This repository contains a Machine Learning algorithm designed to identify patient profiles that attend Portuguese Emergency Departments (EDs), particularly those classified as non-urgent. The goal is to improve healthcare planning by supporting Primary Health Care (PHC) and ED resource management.
Student: Mafalda Moreira
Supervisor: Francisco Couto
Co-supervisor: Patrícia Moura Rosa
This project is part of a Master’s thesis focused on improving the coordination between PHC and EDs using data-driven methods.
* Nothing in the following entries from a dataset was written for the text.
(** Whatever is read is a float of the format. *)
Lemma shr_fexp_valid M e1 :
  0 < M <= 2 ^ 53 -> -1074 <= e1 -> 2 ^ 52 <= M \/ e1 = -1074 ->
  let r := shr_fexp 53 1024 M e1 loc_Exact in
  exists m, shr_m r.1 = Zpos m /\ canonical_mantissa 53 1024 m r.2 = true.
Proof.
  intros HM He H. destruct M as [|m|m]; try lia. pose proof (digits2_bounds m) as [Hm1 Hm2].
  unfold shr_fexp, canonical_mantissa, fexp. change (emin 53 1024) with (-1074). simpl Zdigits2.
  destruct (Z.eq_dec (Zpos m) (2 ^ 53)) as [E|E].
  - assert (m = 9007199254740992%positive) as -> by lia. change (Zpos (digits2_pos 9007199254740992)) with 54.
    replace (Z.max (54 + e1 - 53) (-1074) - e1) with 1 by lia. exists 4503599627370496%positive.
    split; [done|]. change (Zpos (digits2_pos 4503599627370496)) with 53. apply Z.eqb_eq. cbn [snd shr]. lia.
  - assert (Zpos (digits2_pos m) - 1 < 53) by (apply (Z.pow_lt_mono_r_iff 2); lia).
    assert (2 ^ 52 <= Zpos m -> 52 < Zpos (digits2_pos m)) by (intros; apply (Z.pow_lt_mono_r_iff 2); lia).
    replace (Z.max (Zpos (digits2_pos m) + e1 - 53) (-1074) - e1) with 0 by lia.
    exists m. split; [done|]. apply Z.eqb_eq. simpl. lia.
Qed.
Lemma round_nearest_range mrs N D :
  0 < D -> stands mrs N D ->
  shr_m mrs <= round_nearest_even (shr_m mrs) (loc_of_shr_record mrs) <= shr_m mrs + 1.
Proof. destruct mrs as [m [] []]; simpl; intros; try lia. destruct (Z.even m); lia. Qed.
Lemma binary_round_aux_valid neg q e' l Y D :
  0 < D -> cut q e' l Y D -> valid_binary 53 1024 (binary_round_aux 53 1024 neg q e' l) = true.
Proof.
  intros HD (Hs & He' & Hf). pose proof (ulp_pos e' He') as Hu.
  assert (HDu : 0 < D * ulp e') by (by apply Z.mul_pos_pos).
  assert (Hq : shr_m (shr_record_of_loc q l) = q) by (by destruct l as [|[]]).
  destruct (binade q e' _ Y D HD He' Hs Hq) as (Hq0 & Hh & Hl).
  unfold binary_round_aux. unfold shr_fexp at 1.
  remember (fexp 53 1024 (Zdigits2 q + e')) as e1 eqn:E1.
  unfold fexp in E1. change (emin 53 1024) with (-1074) in E1.
  destruct (stands_shr (e1 - e') _ e' Y _ HDu ltac:(lia) Hs) as [Hs1 Hsn].
  destruct (shr (shr_record_of_loc q l) e' (e1 - e')) as [mrs1 e2]. simpl in Hs1, Hsn.
  rewrite <- Z.mul_assoc, (Z.mul_comm (ulp e')), <- ulp_add in Hs1 by lia.
  replace (e1 - e' + e') with e1 in Hs1 by lia. replace e2 with e1 by lia. clear Hsn e2.
  assert (HDu1 : 0 < D * ulp e1) by (apply Z.mul_pos_pos; [done|apply ulp_pos; lia]).
  destruct (stands_floor _ _ _ HDu1 Hs1) as (Hm0 & Hm1 & Hm2).
  pose proof (round_nearest_range mrs1 _ _ HDu1 Hs1) as HM.
  set (M := round_nearest_even (shr_m mrs1) (loc_of_shr_record mrs1)) in *.
  assert (Hup : ulp (Zdigits2 q + e') <= 2 ^ 53 * ulp e1).
  { rewrite <- ulp_add by lia. unfold ulp. apply Z.pow_le_mono_r; lia. }
  assert (Hm53 : shr_m mrs1 < 2 ^ 53).
  { apply (Z.mul_lt_mono_pos_r (D * ulp e1)); [done|]. apply Z.le_lt_trans with Y; [done|]. nia. }
  destruct (Z.eq_dec M 0) as [->|HM0].
  { unfold shr_fexp. simpl Zdigits2. unfold fexp. change (emin 53 1024) with (-1074).
    destruct (_ - e1) as [|n|n] eqn:En; try done. lia. }
  destruct (shr_fexp_valid M e1) as (m & Em & Hc); [lia|lia| |].
  { destruct (Z.eq_dec e1 (-1074)) as [|Hne]; [by right|left].
    assert (Hq1 : 0 < q).
    { destruct (Z.eq_dec q 0) as [->|]; [|destruct (stands_floor _ _ _ HDu Hs); lia]. simpl in *. lia. }
    destruct (Hl Hq1) as [Hl1 Hl2]. replace (Zdigits2 q + e' - 1) with (52 + e1) in Hl2 by lia.
    rewrite ulp_add in Hl2 by lia. nia. }
  destruct (shr_fexp 53 1024 M e1 loc_Exact) as [mrs2 e2]. simpl in Em, Hc. rewrite Em.
  destruct (Z.leb_spec e2 (1024 - 53)); [|done]. simpl. unfold bounded. rewrite Hc. by apply Z.leb_le.
Qed.
Lemma float_of_decimal_valid neg d ex : valid_binary 53 1024 (float_of_decimal neg d ex) = true.
Proof.
  destruct (Z.lt_ge_cases 0 d) as [Hd|Hd].
  - destruct (float_of_decimal_cut neg d ex Hd) as (q & e' & l & -> & Hc).
    eapply binary_round_aux_valid; [|done]. by apply pow_parts.
  - by destruct d.
Qed.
It includes:
- Data preprocessing and filtering
- Clustering analysis with K-Means
- Evaluation using Silhouette, Davies-Bouldin index, and Calinski-Harabasz index scores
- PCA for cluster visualization
clustering_ED_patients.py: Main script for data loading, clustering, visualization, and exporting.fact_table.csv: contains information regarding each ED episodedim_table.csv: contains information regarding healthcare activity recorded across primary care settings, including aggregated clinical indicators that support statistical analysis of service utilization patterns
Note: These files are not included in the repository due to data confidentiality. You must prepare your own CSV files with appropriate structure and variable names as described in the script comments.
- python: 3.13.3
- pandas: 2.2.3
- scikit-learn: 1.6.1
- matplotlib: 3.10.1
- seaborn: 0.13.2
Due to the sensitive nature of the healthcare data used in this study, the dataset cannot be made publicly available. The use of this information is strictly confined to statistical purposes within the scope of public health research, monitoring, and strategic planning, in full compliance with the General Data Protection Regulation (GDPR) and all other applicable legal and ethical standards. Technical identifiers were omitted to safeguard confidentiality and prevent reidentification.